PROBLEM DETAILS:
Below are entries. Reproduce exactly the lines between the line holding "rewrite Z.pow_succ_r by done. lia." and the line holding "- split; [done|].", inclusive, and only those.
:: RECORDS SHOWN
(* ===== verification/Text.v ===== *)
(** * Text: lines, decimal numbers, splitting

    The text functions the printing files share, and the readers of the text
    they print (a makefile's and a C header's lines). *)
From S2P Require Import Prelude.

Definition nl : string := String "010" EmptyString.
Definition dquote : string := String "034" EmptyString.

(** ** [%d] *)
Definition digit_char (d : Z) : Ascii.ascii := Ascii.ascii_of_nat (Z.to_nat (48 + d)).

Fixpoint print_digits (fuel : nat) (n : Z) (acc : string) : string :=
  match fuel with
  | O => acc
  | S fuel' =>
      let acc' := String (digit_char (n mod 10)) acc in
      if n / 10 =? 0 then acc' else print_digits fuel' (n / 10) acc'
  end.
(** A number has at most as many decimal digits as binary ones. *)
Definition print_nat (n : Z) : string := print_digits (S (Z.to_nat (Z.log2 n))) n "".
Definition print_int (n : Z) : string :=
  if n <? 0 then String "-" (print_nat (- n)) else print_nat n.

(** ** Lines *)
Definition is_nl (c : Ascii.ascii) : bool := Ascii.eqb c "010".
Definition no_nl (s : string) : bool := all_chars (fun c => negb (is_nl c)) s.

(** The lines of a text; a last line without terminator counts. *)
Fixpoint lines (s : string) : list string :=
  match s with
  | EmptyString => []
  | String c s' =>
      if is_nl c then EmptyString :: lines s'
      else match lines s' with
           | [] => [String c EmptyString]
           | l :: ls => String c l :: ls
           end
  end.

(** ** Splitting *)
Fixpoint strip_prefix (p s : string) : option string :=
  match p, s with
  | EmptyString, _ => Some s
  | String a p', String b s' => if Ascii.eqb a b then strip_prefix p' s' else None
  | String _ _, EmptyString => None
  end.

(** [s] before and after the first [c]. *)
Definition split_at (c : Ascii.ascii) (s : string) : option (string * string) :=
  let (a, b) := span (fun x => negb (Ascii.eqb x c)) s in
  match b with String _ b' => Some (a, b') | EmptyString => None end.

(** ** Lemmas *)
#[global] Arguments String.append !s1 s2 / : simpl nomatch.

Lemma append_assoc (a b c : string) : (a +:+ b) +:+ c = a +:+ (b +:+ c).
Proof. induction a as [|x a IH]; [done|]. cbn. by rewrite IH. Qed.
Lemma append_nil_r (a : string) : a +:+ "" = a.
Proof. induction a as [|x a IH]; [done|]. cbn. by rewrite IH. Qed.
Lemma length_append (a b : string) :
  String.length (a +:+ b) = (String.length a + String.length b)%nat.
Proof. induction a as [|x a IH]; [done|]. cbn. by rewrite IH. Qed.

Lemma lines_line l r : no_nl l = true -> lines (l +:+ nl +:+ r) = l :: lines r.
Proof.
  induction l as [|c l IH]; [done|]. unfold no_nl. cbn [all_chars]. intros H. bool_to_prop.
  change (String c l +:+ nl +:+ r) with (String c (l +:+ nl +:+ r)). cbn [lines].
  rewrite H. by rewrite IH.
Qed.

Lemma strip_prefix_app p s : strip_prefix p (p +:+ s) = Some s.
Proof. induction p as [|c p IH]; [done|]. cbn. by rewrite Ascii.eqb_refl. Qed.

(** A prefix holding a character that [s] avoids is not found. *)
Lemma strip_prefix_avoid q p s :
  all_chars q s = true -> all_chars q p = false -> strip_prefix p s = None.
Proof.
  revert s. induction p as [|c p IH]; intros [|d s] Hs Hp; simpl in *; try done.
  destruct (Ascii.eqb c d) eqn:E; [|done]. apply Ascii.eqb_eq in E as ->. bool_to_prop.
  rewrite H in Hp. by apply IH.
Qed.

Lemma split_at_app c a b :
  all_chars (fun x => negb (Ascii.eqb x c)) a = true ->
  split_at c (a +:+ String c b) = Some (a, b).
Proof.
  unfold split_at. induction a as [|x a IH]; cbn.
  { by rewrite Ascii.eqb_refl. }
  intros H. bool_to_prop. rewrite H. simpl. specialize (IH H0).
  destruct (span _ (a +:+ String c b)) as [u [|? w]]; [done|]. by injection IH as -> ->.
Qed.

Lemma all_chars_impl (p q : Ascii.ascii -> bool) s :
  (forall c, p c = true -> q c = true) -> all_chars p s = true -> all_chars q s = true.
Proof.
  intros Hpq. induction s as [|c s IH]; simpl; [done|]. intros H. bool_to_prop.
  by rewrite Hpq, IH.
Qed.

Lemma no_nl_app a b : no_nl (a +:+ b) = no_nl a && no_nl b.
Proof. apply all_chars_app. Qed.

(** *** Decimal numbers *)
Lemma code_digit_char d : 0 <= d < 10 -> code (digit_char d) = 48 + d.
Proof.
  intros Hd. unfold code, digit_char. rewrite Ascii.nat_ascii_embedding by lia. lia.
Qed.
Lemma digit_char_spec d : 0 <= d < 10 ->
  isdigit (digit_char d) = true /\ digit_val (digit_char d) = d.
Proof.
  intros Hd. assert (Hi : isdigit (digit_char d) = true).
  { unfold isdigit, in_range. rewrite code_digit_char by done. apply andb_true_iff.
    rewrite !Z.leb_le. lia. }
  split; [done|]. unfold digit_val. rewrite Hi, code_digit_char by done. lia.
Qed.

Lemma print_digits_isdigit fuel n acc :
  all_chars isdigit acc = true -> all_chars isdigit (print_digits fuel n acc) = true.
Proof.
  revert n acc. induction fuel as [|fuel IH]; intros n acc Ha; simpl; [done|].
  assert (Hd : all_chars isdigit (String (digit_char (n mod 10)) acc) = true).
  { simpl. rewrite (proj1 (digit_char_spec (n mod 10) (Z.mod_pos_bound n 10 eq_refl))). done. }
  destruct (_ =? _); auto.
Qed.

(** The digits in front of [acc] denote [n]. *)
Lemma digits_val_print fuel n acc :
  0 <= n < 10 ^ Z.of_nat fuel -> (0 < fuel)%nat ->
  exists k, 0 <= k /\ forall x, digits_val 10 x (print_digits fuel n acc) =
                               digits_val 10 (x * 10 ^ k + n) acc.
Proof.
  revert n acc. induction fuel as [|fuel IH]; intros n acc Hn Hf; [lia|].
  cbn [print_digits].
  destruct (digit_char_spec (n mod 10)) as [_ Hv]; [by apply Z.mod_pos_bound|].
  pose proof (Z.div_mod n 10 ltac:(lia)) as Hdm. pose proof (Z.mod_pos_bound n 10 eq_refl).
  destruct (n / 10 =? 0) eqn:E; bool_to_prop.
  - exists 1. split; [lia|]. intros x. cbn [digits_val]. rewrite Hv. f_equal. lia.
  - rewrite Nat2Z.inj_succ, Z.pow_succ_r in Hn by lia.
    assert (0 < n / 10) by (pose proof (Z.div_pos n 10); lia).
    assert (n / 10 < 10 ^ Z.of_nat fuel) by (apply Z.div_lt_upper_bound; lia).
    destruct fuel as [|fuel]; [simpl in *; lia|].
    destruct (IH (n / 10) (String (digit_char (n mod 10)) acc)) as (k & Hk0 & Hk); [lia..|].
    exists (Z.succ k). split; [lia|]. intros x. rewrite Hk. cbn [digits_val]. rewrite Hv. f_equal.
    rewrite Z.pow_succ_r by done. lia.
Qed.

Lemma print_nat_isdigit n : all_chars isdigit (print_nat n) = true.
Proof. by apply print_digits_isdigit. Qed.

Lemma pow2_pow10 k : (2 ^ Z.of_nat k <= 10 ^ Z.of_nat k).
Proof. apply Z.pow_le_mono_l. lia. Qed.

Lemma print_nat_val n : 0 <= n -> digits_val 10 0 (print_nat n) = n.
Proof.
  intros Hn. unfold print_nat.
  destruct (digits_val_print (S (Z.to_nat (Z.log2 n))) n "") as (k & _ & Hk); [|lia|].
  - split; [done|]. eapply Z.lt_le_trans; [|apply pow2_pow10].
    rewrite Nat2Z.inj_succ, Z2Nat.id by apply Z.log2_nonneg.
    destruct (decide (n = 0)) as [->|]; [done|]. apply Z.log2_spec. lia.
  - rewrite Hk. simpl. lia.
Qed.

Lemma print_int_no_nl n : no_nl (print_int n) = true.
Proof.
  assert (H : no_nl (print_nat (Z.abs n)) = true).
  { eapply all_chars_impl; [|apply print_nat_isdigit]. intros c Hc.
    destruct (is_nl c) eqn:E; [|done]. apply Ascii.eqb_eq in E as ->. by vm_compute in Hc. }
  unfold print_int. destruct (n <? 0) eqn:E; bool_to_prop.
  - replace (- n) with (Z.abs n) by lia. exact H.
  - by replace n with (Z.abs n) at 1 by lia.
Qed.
::::
TASK RESULT:
    rewrite Z.pow_succ_r by done. lia.
Qed.

Lemma print_nat_isdigit n : all_chars isdigit (print_nat n) = true.
Proof. by apply print_digits_isdigit. Qed.

Lemma pow2_pow10 k : (2 ^ Z.of_nat k <= 10 ^ Z.of_nat k).
Proof. apply Z.pow_le_mono_l. lia. Qed.

Lemma print_nat_val n : 0 <= n -> digits_val 10 0 (print_nat n) = n.
Proof.
  intros Hn. unfold print_nat.
  destruct (digits_val_print (S (Z.to_nat (Z.log2 n))) n "") as (k & _ & Hk); [|lia|].
  - split; [done|]. eapply Z.lt_le_trans; [|apply pow2_pow10].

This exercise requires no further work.